-------- DATA FOR PROCESSING --------
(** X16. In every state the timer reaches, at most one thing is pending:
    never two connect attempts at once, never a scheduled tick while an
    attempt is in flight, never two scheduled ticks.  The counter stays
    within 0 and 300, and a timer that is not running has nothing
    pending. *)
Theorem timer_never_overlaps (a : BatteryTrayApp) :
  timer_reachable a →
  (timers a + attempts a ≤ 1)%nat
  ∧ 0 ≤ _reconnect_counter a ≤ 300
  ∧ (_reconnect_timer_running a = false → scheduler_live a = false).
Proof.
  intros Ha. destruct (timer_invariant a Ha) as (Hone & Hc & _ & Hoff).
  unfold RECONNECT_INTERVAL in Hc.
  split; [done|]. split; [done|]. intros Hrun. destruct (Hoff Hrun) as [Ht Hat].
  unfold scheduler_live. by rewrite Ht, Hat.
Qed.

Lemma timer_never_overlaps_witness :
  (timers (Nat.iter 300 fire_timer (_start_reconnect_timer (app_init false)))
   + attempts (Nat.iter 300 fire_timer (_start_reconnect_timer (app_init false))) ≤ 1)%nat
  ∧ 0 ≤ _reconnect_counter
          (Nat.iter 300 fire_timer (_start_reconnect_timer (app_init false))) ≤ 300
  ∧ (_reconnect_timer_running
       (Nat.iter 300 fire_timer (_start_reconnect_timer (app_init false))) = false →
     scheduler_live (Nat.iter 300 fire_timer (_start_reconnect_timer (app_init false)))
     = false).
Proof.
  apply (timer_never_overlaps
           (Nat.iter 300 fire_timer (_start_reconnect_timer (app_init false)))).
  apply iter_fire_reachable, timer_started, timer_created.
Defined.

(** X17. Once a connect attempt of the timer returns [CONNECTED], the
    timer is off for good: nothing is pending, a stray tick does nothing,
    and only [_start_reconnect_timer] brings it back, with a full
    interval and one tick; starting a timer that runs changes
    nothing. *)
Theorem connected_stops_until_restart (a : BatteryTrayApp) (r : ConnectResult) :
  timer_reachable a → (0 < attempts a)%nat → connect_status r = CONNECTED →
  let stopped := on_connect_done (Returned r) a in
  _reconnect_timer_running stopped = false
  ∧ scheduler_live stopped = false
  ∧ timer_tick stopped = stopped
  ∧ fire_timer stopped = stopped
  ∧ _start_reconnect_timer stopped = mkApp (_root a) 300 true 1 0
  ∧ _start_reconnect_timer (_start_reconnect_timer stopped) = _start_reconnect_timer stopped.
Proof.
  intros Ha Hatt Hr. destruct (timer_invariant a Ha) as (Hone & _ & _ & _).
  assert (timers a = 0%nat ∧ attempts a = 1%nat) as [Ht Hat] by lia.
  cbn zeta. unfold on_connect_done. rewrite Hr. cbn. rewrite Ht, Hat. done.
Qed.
--------
-------- DATA FOR PROCESSING --------
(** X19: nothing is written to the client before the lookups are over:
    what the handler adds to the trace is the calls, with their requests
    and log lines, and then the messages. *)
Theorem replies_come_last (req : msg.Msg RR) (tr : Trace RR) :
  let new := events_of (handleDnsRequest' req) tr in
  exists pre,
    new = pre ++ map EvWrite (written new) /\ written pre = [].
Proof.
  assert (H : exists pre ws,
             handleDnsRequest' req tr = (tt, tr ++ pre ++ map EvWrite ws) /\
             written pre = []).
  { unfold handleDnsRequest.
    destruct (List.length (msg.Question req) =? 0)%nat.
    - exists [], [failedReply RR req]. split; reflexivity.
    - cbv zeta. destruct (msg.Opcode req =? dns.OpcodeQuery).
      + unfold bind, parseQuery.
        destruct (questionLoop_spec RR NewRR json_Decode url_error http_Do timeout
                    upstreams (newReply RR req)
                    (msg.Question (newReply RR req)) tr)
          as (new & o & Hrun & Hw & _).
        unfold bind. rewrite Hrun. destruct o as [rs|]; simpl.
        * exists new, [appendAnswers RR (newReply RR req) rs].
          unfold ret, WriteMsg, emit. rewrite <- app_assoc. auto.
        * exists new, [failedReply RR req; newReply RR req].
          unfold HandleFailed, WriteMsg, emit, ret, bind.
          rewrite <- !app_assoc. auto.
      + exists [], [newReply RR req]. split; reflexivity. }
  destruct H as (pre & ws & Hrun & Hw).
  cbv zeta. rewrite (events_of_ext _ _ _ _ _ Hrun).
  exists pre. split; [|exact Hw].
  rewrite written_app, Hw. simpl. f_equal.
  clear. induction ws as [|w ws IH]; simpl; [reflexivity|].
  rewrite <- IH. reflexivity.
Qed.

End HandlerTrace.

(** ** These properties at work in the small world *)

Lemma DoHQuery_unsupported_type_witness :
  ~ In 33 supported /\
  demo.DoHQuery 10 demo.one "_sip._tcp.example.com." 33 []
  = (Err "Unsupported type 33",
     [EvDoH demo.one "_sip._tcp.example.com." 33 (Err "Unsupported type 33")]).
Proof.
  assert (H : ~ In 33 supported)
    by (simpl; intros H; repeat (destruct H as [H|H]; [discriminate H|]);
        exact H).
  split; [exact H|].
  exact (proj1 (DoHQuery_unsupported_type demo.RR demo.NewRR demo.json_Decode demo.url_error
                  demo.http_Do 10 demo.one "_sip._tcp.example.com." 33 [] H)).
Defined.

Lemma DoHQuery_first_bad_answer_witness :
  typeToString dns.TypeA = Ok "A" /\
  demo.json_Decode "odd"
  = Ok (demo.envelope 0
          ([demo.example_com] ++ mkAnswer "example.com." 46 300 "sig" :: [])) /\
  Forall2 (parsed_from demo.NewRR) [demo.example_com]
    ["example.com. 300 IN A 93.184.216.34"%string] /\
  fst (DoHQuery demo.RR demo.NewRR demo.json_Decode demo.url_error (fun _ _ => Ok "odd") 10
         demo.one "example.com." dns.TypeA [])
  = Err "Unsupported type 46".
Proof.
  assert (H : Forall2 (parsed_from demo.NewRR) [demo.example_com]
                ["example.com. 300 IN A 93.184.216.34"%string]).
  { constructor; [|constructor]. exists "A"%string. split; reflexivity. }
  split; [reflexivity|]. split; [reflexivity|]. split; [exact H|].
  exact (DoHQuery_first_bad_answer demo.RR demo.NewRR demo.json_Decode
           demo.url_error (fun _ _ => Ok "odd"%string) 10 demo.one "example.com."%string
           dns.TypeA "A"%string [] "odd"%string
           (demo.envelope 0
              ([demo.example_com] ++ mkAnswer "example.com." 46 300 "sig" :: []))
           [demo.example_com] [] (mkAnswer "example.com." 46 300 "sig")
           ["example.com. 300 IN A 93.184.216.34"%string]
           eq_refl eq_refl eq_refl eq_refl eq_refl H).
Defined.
--------
> [YOUR INSTRUCTIONS]: Going back over the entries above, copy word for word every line from the one that has "split; [done|]. split;" on through the one that has "300 true 1 0".

> [TASK RESULT]:
  split; [done|]. split; [done|]. intros Hrun. destruct (Hoff Hrun) as [Ht Hat].
  unfold scheduler_live. by rewrite Ht, Hat.
Qed.

Lemma timer_never_overlaps_witness :
  (timers (Nat.iter 300 fire_timer (_start_reconnect_timer (app_init false)))
   + attempts (Nat.iter 300 fire_timer (_start_reconnect_timer (app_init false))) ≤ 1)%nat
  ∧ 0 ≤ _reconnect_counter
          (Nat.iter 300 fire_timer (_start_reconnect_timer (app_init false))) ≤ 300
  ∧ (_reconnect_timer_running
       (Nat.iter 300 fire_timer (_start_reconnect_timer (app_init false))) = false →
     scheduler_live (Nat.iter 300 fire_timer (_start_reconnect_timer (app_init false)))
     = false).
Proof.
  apply (timer_never_overlaps
           (Nat.iter 300 fire_timer (_start_reconnect_timer (app_init false)))).
  apply iter_fire_reachable, timer_started, timer_created.
Defined.

(** X17. Once a connect attempt of the timer returns [CONNECTED], the
    timer is off for good: nothing is pending, a stray tick does nothing,
    and only [_start_reconnect_timer] brings it back, with a full
    interval and one tick; starting a timer that runs changes
    nothing. *)
Theorem connected_stops_until_restart (a : BatteryTrayApp) (r : ConnectResult) :
  timer_reachable a → (0 < attempts a)%nat → connect_status r = CONNECTED →
  let stopped := on_connect_done (Returned r) a in
  _reconnect_timer_running stopped = false
  ∧ scheduler_live stopped = false
  ∧ timer_tick stopped = stopped
  ∧ fire_timer stopped = stopped
  ∧ _start_reconnect_timer stopped = mkApp (_root a) 300 true 1 0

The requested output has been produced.